Parla il padre di Messi e sono dolori con il fisco spagnolo. Si aggiunge la famiglia Neymar, come sopra. Poi il fratello di Higuain promette battaglia e non leva le tende dalla Juventus, quindi le parentele di Dybala suggeriscono di sparare cifre ineguagliabili, la coda prevede la madre di Rabiot, la moglie di Zidane, cugini e zii, nonni e affiliati. Ovviamente non trascuro le voglio alla voce Wanda Nara, la madre di tutte le battaglie.
Roba da matti, un circo poco equestre ma incasinato ai massimi che produce veleni e intossica affari che andrebbero via lisci come l’olio. Invece no, al posto di procuratori istituzionali, fidati e affidabili si viaggia in una consorteria triplica che non ha né capo né coda ma bada soltanto a portare a casa denari a cifre assurde per dividersi la torta.

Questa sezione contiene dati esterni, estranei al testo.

(** (C11) Round robin is fair: while a process [j] is in the run queue, the scheduler's scan
    never fails, and in every sequence of turns - whatever the processes that run do:
    fork, wait, kill, grow, wake others, yield, sleep or exit - [j] itself runs after at
    most [NPROC] turns, and before that no other process runs twice. *)
Theorem round_robin_fair {F B} `{FilesOver F B} kend kdata forkret_addr trapret_addr kpgdir j p (s : rst F B) :
  in_table j -> tab_ok (r_proc s) -> p_state (slot (r_proc s) j) = RUNNABLE -> 0 <= p <= NPROC ->
  (exists r s1, scheduler_scan p s = Done r s1) /\
  forall l z, turns kend kdata forkret_addr trapret_addr kpgdir (p, s) l z -> NPROC < Z.of_nat (length l) ->
    exists l1 l2, l = l1 ++ (Some j :: l2) /\ (Some j ∉ l1) /\ NoDup l1 /\ Z.of_nat (length l1) <= NPROC.
Proof.
  intros Hj Hok Hr Hp. split.
  - destruct (scan_from (Z.to_nat (NPROC - p)) p s ltac:(lia) ltac:(lia) Hok) as [(c & s1 & _ & E & _)|[E _]]; by eexists _, _.
  - intros l z Ht Hlen. destruct (decide (Some j ∈ l)) as [Hin|Hn].
    + apply list_elem_of_split_l in Hin as (l1 & l2 & -> & Hn). apply turns_app in Ht as (y & Ht & _).
      destruct (turns_without_j kend kdata forkret_addr trapret_addr kpgdir j Hj l1 p s y (conj Hok Hr) Hp Ht Hn) as [Hnd Hle]. by exists l1, l2.
    + destruct (turns_without_j kend kdata forkret_addr trapret_addr kpgdir j Hj l p s z (conj Hok Hr) Hp Ht Hn) as [_ Hle]. lia.
Qed.

(** Two processes ready to run, and a third asleep. *)
Definition ex_ready (st : procstate) : proc := Proc 4096 2148016128 2148020224 st 1 NULL 0 0 Cnone 0 (replicate 16 NULL) NULL [] 0 0 0 0 0 0 0.
Definition ex_table : list proc := [ex_ready RUNNABLE; ex_ready SLEEPING; ex_ready RUNNABLE] ++ replicate 61 zero_proc.
Definition ex_over : FilesOver (flst bmem) bmem := files_over (fun _ => Devsw None None).
Definition ex_files0 : flst bmem := Flst (Fsst (Lgst 0 0 0 0 0 0 [] (Bmem ∅ ∅ ∅ ∅ 1000) [] 0 []) (Superblock 0 0 0 0 0 0 0) [] 0 0) [] ∅ [] 0.
Definition ex_rst : rst (flst bmem) bmem :=
  Rst ex_table 0 4 NULL false (Swst (Kst ∅ true 0 0 []) (bl_of (FilesOver := ex_over) ex_files0) ∅ NULL 0 [] 0 0 0 0) ex_files0 0 [] [Lptable].

Lemma ex_rr_table_ok : tab_ok ex_table.
Proof.
  split; [reflexivity|]. apply Forall_app. split; [repeat constructor; done|]. apply Forall_replicate. intros [?|[?|?]]; discriminate.
Qed.

(** The third entry, with the scan to begin after it. *)
Example round_robin_fair_witness :
  (exists r s1, scheduler_scan (H := ex_over) 3 ex_rst = Done r s1) /\
  forall l z, turns (H := ex_over) 0 0 0 0 0 (3, ex_rst) l z -> NPROC < Z.of_nat (length l) ->
    exists l1 l2, l = l1 ++ (Some 2 :: l2) /\ (Some 2 ∉ l1) /\ NoDup l1 /\ Z.of_nat (length l1) <= NPROC.
Proof. apply round_robin_fair; [unfold in_table, NPROC; lia|exact ex_rr_table_ok|reflexivity|unfold NPROC; lia]. Defined.
Lemma load_segment_ok (Hk : kernel_ok) k s : 0 <= k < phnum -> header_in (t_mem s) -> length (t_regs s) = 5%nat ->
  exists s', load_segment (elf_at + phdr k) s = Done tt s' /\ length (t_regs s') = 5%nat /\ loaded k (t_mem s') /\
    forall a, a < seg_start (g_pa k) (g_off k) -> rd8 (t_mem s') a = rd8 (t_mem s) a.
Proof.
  intros Hkr Hh Hr. pose proof (ko_headers Hk) as Hhd. pose proof (ko_above Hk k Hkr) as Hab. pose proof (image32_range eh_phoff) as Hpo.
  assert (Hfield : forall m o, header_in m -> 0 <= o <= 28 -> rd32 m (elf_at + phdr k + o) = image32 (phdr k + o)).
  { intros m o Hm Ho. rewrite <- Z.add_assoc. unfold phdr, sizeof_proghdr in *. apply header32; [done|lia|lia]. }
  unfold load_segment. rewrite (bind_Done (gets t_mem) _ s _ s eq_refl).
  rewrite !Hfield by (done || (unfold ph_paddr, ph_filesz, ph_off; lia)). fold (g_pa k) (g_filesz k) (g_off k).
  pose proof (image32_range (phdr k + ph_filesz)) as Hf. fold (g_filesz k) in Hf. pose proof (image32_range (phdr k + ph_off)) as Ho. fold (g_off k) in Ho.
  destruct (readseg_ok (g_pa k) (g_filesz k) (g_off k) s ltac:(lia) ltac:(lia) ltac:(lia) Hr) as (s1 & E1 & Hm1 & Hr1). rewrite (bind_Done _ _ _ _ _ E1).
  assert (Hlow : forall a, a < seg_start (g_pa k) (g_off k) -> rd8 (t_mem s1) a = rd8 (t_mem s) a) by (intros a Ha; rewrite Hm1; by rewrite decide_False by lia).
  pose proof (header_frame _ _ _ Hlow Hab Hh) as Hh1. rewrite (bind_Done (gets t_mem) _ s1 _ s1 eq_refl).
  rewrite !Hfield by (done || (unfold ph_memsz, ph_filesz; lia)). fold (g_memsz k) (g_filesz k).
  assert (Hfile : forall i, 0 <= i < g_filesz k -> rd8 (t_mem s1) (g_pa k + i) = image (g_off k + i)).
  { intros i Hi. rewrite Hm1, decide_True; [f_equal; lia|]. unfold seg_start, seg_sectors. Z.to_euclidean_division_equations. lia. }
  assert (Hst : seg_start (g_pa k) (g_off k) <= g_pa k) by (unfold seg_start; Z.to_euclidean_division_equations; lia).
  destruct (Z.gtb_spec (g_memsz k) (g_filesz k)) as [Hgt|Hle]; cbn [when].
  - eexists. split; [reflexivity|]. cbn [t_mem t_regs]. split; [congruence|]. split; [split; intros i Hi|intros a Ha]; rewrite rd8_stosb.
    + rewrite decide_False by lia. by apply Hfile.
    + by rewrite decide_True by lia.
    + rewrite decide_False by lia. by apply Hlow.
  - exists s1. split; [done|]. split; [congruence|]. split; [split; [done|intros i Hi; lia]|done].
Qed.

Lemma segments_ok (Hk : kernel_ok) s : header_in (t_mem s) -> length (t_regs s) = 5%nat ->
  wp (for_each (seqZ 0 phnum) (fun i => load_segment (elf_at + image32 eh_phoff + sizeof_proghdr * i)))
    (fun _ s' => header_in (t_mem s') /\ forall k, 0 <= k < phnum -> loaded k (t_mem s')) s.
Proof.
  intros Hh Hr. eapply wp_mono; [apply (wp_for_each _ _ (fun n s' => header_in (t_mem s') /\ length (t_regs s') = 5%nat /\ forall k, 0 <= k < Z.of_nat n -> loaded k (t_mem s')))|].
  - split_and!; [done|done|lia].
  - intros n x s1 Hx (Hh1 & Hr1 & Hl1). apply lookup_seqZ in Hx as [-> Hn]. rewrite Z.add_0_l. replace (elf_at + image32 eh_phoff + sizeof_proghdr * Z.of_nat n) with (elf_at + phdr (Z.of_nat n)) by (unfold phdr; lia).
    destruct (load_segment_ok Hk (Z.of_nat n) s1 ltac:(lia) Hh1 Hr1) as (s2 & E2 & Hr2 & Hl2 & Hlow). eapply wp_Done; [exact E2|]. split_and!; [|done|].
    + eapply header_frame; [exact Hlow|apply (ko_above Hk); lia|done].
    + intros k Hkn. destruct (decide (k = Z.of_nat n)) as [->|Hne]; [done|]. eapply loaded_frame; [exact Hlow|apply (ko_order Hk); lia|apply Hl1; lia].
  - intros _ s' (Hh' & _ & Hl'). split; [done|]. intros k Hkr. apply Hl'. rewrite length_seqZ. lia.
Qed.

Lemma boot_header s : length (t_regs s) = 5%nat -> exists s', readseg elf_at 4096 0 s = Done tt s' /\ header_in (t_mem s') /\ length (t_regs s') = 5%nat.
Proof.
  intros Hr. destruct (readseg_ok elf_at 4096 0 s ltac:(lia) ltac:(lia) ltac:(lia) Hr) as (s' & E & Hm & Hr'). exists s'. split; [exact E|]. split; [|congruence].
  intros a Ha. rewrite Hm. change (seg_start elf_at 0) with elf_at. change (512 * seg_sectors elf_at 4096 0) with 4096. rewrite decide_True by lia. f_equal.
Qed.
Lemma bootmain_run s : length (t_regs s) = 5%nat ->
  if image32 0 =? ELF_MAGIC then kernel_ok -> exists s', bootmain s = Done (Some (image32 eh_entry)) s' /\ forall k, 0 <= k < phnum -> loaded k (t_mem s')
  else exists s', bootmain s = Done None s'.
Proof.
  intros Hr. destruct (boot_header s Hr) as (s1 & E1 & Hh & Hr1). unfold bootmain. rewrite (bind_Done _ _ _ _ _ E1), (bind_Done (gets t_mem) _ s1 _ s1 eq_refl).
  replace (rd32 (t_mem s1) elf_at) with (image32 0) by (symmetry; exact (header32 (t_mem s1) 0 Hh ltac:(lia) ltac:(lia))). destruct (image32 0 =? ELF_MAGIC) eqn:Em; cbn [negb]; [|by exists s1].
  intros Hk. rewrite (header32 _ eh_phoff) by (done || (unfold eh_phoff; lia)). rewrite !Hh by (unfold elf_at, eh_phnum; lia).
  change (elf_at + eh_phnum - elf_at) with eh_phnum. change (elf_at + eh_phnum + 1 - elf_at) with (eh_phnum + 1). fold phnum.
  destruct (wp_inv _ _ _ (segments_ok Hk s1 Hh Hr1)) as ([] & s2 & E2 & Hh2 & Hl2). cbv zeta. rewrite (bind_Done _ _ _ _ _ E2), (bind_Done (gets t_mem) _ s2 _ s2 eq_refl).
  rewrite (header32 _ eh_entry) by (done || (unfold eh_entry; lia)). by exists s2.
Qed.
End boot.

(** (C40) What the boot loader does, for every disk: when the first word of the image is not the
    magic number it returns, to the error of the boot sector.  Otherwise, if the headers are
    in the first page and the segments, in increasing order, lie above it and apart - the whole first
    sector of each from the end of those before - it jumps to the entry point with every
    segment in place: its bytes of the image at its physical address, and zeroes from there to
    its size in memory, though the reads of whole sectors have written around all of them. *)
Theorem bootmain_loads_kernel disk s : (forall n, length (disk n) = 512%nat /\ Forall (fun b => 0 <= b < 256) (disk n)) -> length (t_regs s) = 5%nat ->
  if image32 disk 0 =? ELF_MAGIC then
    kernel_ok disk -> exists s', bootmain disk s = Done (Some (image32 disk eh_entry)) s' /\ forall k, 0 <= k < phnum disk -> loaded disk k (t_mem s')
  else exists s', bootmain disk s = Done None s'.
Proof. intros Hd Hr. by apply bootmain_run. Qed.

Ultime di cronaca riferiscono che Dybala si sia pentito del no agli inglesi del Manchester e sarebbe pronto a partire. Resti pure a casa e non faccia il furbo, palla lunga e pedalare, farà i lavori forzati e in silenzio, con Sarri che fuma senza la sigaretta tra i denti. Dunque il nuovo scenario o scemario comporta questi attori, molte comparse e figuranti, moltissimi guitti, il calcio non cresce, non migliora ma arretra, colpa dei presidenti e dei loro collaboratori che hanno perso il potere politico e contrattuale e sono sotto schiaffo dei parenti serpenti. Questo, però, non è un bel film.